# I like the stand this guy took



## wmn1 (Aug 27, 2014)

http://www.ijreview.com/2014/12/214319-bro-code-action-stranger-alerts-man-cheating-significant-football-game/?utm_source=dailynewsletter&utm_medium=email&utm_campaign={CAMPAIGN_ID}&listID={listID}

Mad World NewsGood Samaritan Who EXPOSED Cheating Wife Speaks Out To His Critics


He got a lot of positive comments for it too on facebook. 
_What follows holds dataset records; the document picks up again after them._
(* ===== verification/Syserr.v ===== *)
(** The program that tests the system calls' error paths
    ([syscalls/ece391syserr.c]), and what it prints. *)

From S2P Require Import Prelude Hardware CLib Screen Kernel Process Waiting Syscall UserLib.

Definition NEG_FD := -1073741823.
Definition BIG_FD := 1073741823.
Definition BIG_NUM := 1073741823.
Definition NEG_NUM := -1073741823.

Section syserr.
Variables (w : nat -> surroundings) (fr : frame).
Abbreviation s := (w 0%nat).
Abbreviation fdputs := (ece391_fdputs s fr).

(** A call that has to fail: [fail] becomes 2, with a message, when its
    value is not -1. *)
Definition must_fail (v : Z) (message : string) (fail : Z) : K Z :=
  if decide (v <> -1) then _ ← fdputs 1 (litln message); mret 2 else mret fail.
Definition report (fail : Z) (name : string) : K Z :=
  _ ← (if decide (fail <> 0) then fdputs 1 (litln (name ++ ": FAIL"))
       else fdputs 1 (litln (name ++ ": PASS")));
  mret fail.

Definition call_sys (num : Z) : K Z :=
  '(v, _) ← int80 s fr num (mkRegs 0 0 0 None None); mret v.

(** [buf] is the uninitialised local of each test. *)
Definition bad_fd_calls (fd : Z) (name : string) (buf : list Z) : K Z :=
  '(v, buf) ← ece391_read s fr fd buf 31;
  fail ← must_fail v "read fail" 0;
  v ← ece391_write s fr fd buf 31;
  fail ← must_fail v "write fail" fail;
  v ← ece391_close s fr fd;
  fail ← must_fail v "close fail" fail;
  report fail name.
Definition err_neg_fd (buf : list Z) : K Z := bad_fd_calls NEG_FD "err_neg_fd" buf.
Definition err_big_fd (buf : list Z) : K Z := bad_fd_calls BIG_FD "err_big_fd" buf.

Definition err_open_lots : K Z :=
  cnt ← kloop 8 (fun '(i, cnt) =>
    if decide (i < 7) then
      fd ← ece391_open s fr (lit ".");
      mret (inl (i + 1, if decide (fd = -1) then cnt + 1 else cnt))
    else mret (inr cnt)) (0, 0);
  _ ← kloop 7 (fun i =>
    if decide (i < 8) then _ ← ece391_close s fr i; mret (inl (i + 1)) else mret (inr tt)) 2;
  if decide (cnt = 1) then _ ← fdputs 1 (litln "err_open_lots: PASS"); mret 0
  else _ ← fdputs 1 (litln "err_open_lots: FAIL"); mret 2.

Definition err_open : K Z :=
  v ← ece391_open s fr (lit "helloo");
  fail ← must_fail v "'helloo' fail" 0;
  v ← ece391_open s fr (lit "shel");
  fail ← must_fail v "'shel' fail" fail;
  v ← ece391_open s fr (lit "");
  fail ← must_fail v "empty string fail" fail;
  report fail "err_open".

(** for (i = lo; i < 8; i++) if (-1 != call(i, buf)) ... *)
Definition each_fd (lo : Z) (call : Z -> list Z -> K (Z * list Z)) (message : string)
    (fail : Z) (buf : list Z) : K (Z * list Z) :=
  kloop 9 (fun '(i, fail, buf) =>
    if decide (i < 8) then
      '(v, buf) ← call i buf;
      fail ← must_fail v message fail;
      mret (inl (i + 1, fail, buf))
    else mret (inr (fail, buf))) (lo, fail, buf).

Definition err_unopened (buf : list Z) : K Z :=
  '(fail, buf) ← each_fd 0 (fun i buf => v ← ece391_close s fr i; mret (v, buf))
                   "close unopened or invalid fd fail" 0 buf;
  '(fail, buf) ← each_fd 2 (fun i buf => ece391_read s fr i buf 31)
                   "read from unopened fd fail" fail buf;
  '(fail, buf) ← each_fd 2 (fun i buf => v ← ece391_write s fr i buf 31; mret (v, buf))
                   "write to unopened fd fail" fail buf;
  report fail "err_unopened".

Definition err_vidmap : K Z :=
  v ← ece391_vidmap s fr 0;
  fail ← must_fail v "Null pointer fail" 0;
  v ← ece391_vidmap s fr 0x400000;
  fail ← must_fail v "Kernel pointer fail fail" fail;
  report fail "err_vidmap".

Definition err_stdin_out (buf : list Z) : K Z :=
  v ← ece391_write s fr 0 buf 31;
  fail ← must_fail v "write to stdin fail" 0;
  '(v, _) ← ece391_read s fr 1 buf 31;
  fail ← must_fail v "read from stdout fail" fail;
  report fail "err_stdin_out".

Definition err_syscall_num : K Z :=
  v ← call_sys BIG_NUM;
  fail ← must_fail v "syscall 0 fail" 0;
  v ← call_sys NEG_NUM;
  fail ← must_fail v "big num syscall fail" fail;
  v ← call_sys 0;
  fail ← must_fail v "neg num syscall fail" fail;
  report fail "err_syscall_num".

Definition all_tests (b1 b2 b5 b7 : list Z) : K Z :=
  f1 ← err_neg_fd b1;
  f2 ← err_big_fd b2;
  f3 ← err_open_lots;
  f4 ← err_open;
  f5 ← err_unopened b5;
  f6 ← err_vidmap;
  f7 ← err_stdin_out b7;
  f8 ← err_syscall_num;
  let fail := f1 + f2 + f3 + f4 + f5 + f6 + f7 + f8 in
  _ ← (if decide (fail <> 0) then fdputs 1 (10 :: litln "Overall Tests: FAIL")
       else fdputs 1 (10 :: litln "Overall Tests: PASS"));
  mret fail.

Definition syserr_main (buf b1 b2 b5 b7 : list Z) : K Z :=
  _ ← fdputs 1 (lit "Choose from tests 1-8. 0 to run all: ");
  '(cnt, buf) ← ece391_read s fr 0 buf 127;
  if decide (cnt = -1) then
    _ ← fdputs 1 (litln "Can't read test #"); mret 2
  else
    c ← lift (rd buf 0);
    let select := c - 48 in
    if decide (select = 0) then all_tests b1 b2 b5 b7
    else if decide (select = 1) then err_neg_fd b1
    else if decide (select = 2) then err_big_fd b2
    else if decide (select = 3) then err_open_lots
    else if decide (select = 4) then err_open
    else if decide (select = 5) then err_unopened b5
    else if decide (select = 6) then err_vidmap
    else if decide (select = 7) then err_stdin_out b7
    else if decide (select = 8) then err_syscall_num
    else
      _ ← fdputs 1 (lit "Invalid test number. Choose from tests 1-8 or 0");
      mret 0.
End syserr.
He in my opinion is what is good in society


----------



## IIJokerII (Apr 7, 2014)

Well I know what happened. He sat thru the game in a hyper anxious state, said nothing was wrong when she asked, drove home faster than usual, gave her the paper, she asked what is he talking about, got defensive, said he was just a friend, blamed him for believing a stranger and not siding with her, calls him paranoid, gaslit him, then threw sex at him, and right now is lurking here wondering about his wife. Hopefully he picks a catchy name, too many self berating first person singulars around here.


----------



## GusPolinski (Jan 21, 2014)

wmn1 said:


> http://www.ijreview.com/2014/12/214319-bro-code-action-stranger-alerts-man-cheating-significant-football-game/?utm_source=dailynewsletter&utm_medium=email&utm_campaign={CAMPAIGN_ID}&listID={listID}
> 
> Mad World NewsGood Samaritan Who EXPOSED Cheating Wife Speaks Out To His Critics
> 
> ...


Maybe it's the voyeur in me talking, but I'd kind of like to know what went down once they got back to the car. I mean... you KNOW that guy didn't wait until he got home to read the note.


----------



## convert (Oct 4, 2013)

GusPolinski said:


> Maybe it's the voyeur in me talking, but I'd kind of like to know what went down once they got back to the car. I mean... you KNOW that guy didn't wait until he got home to read the note.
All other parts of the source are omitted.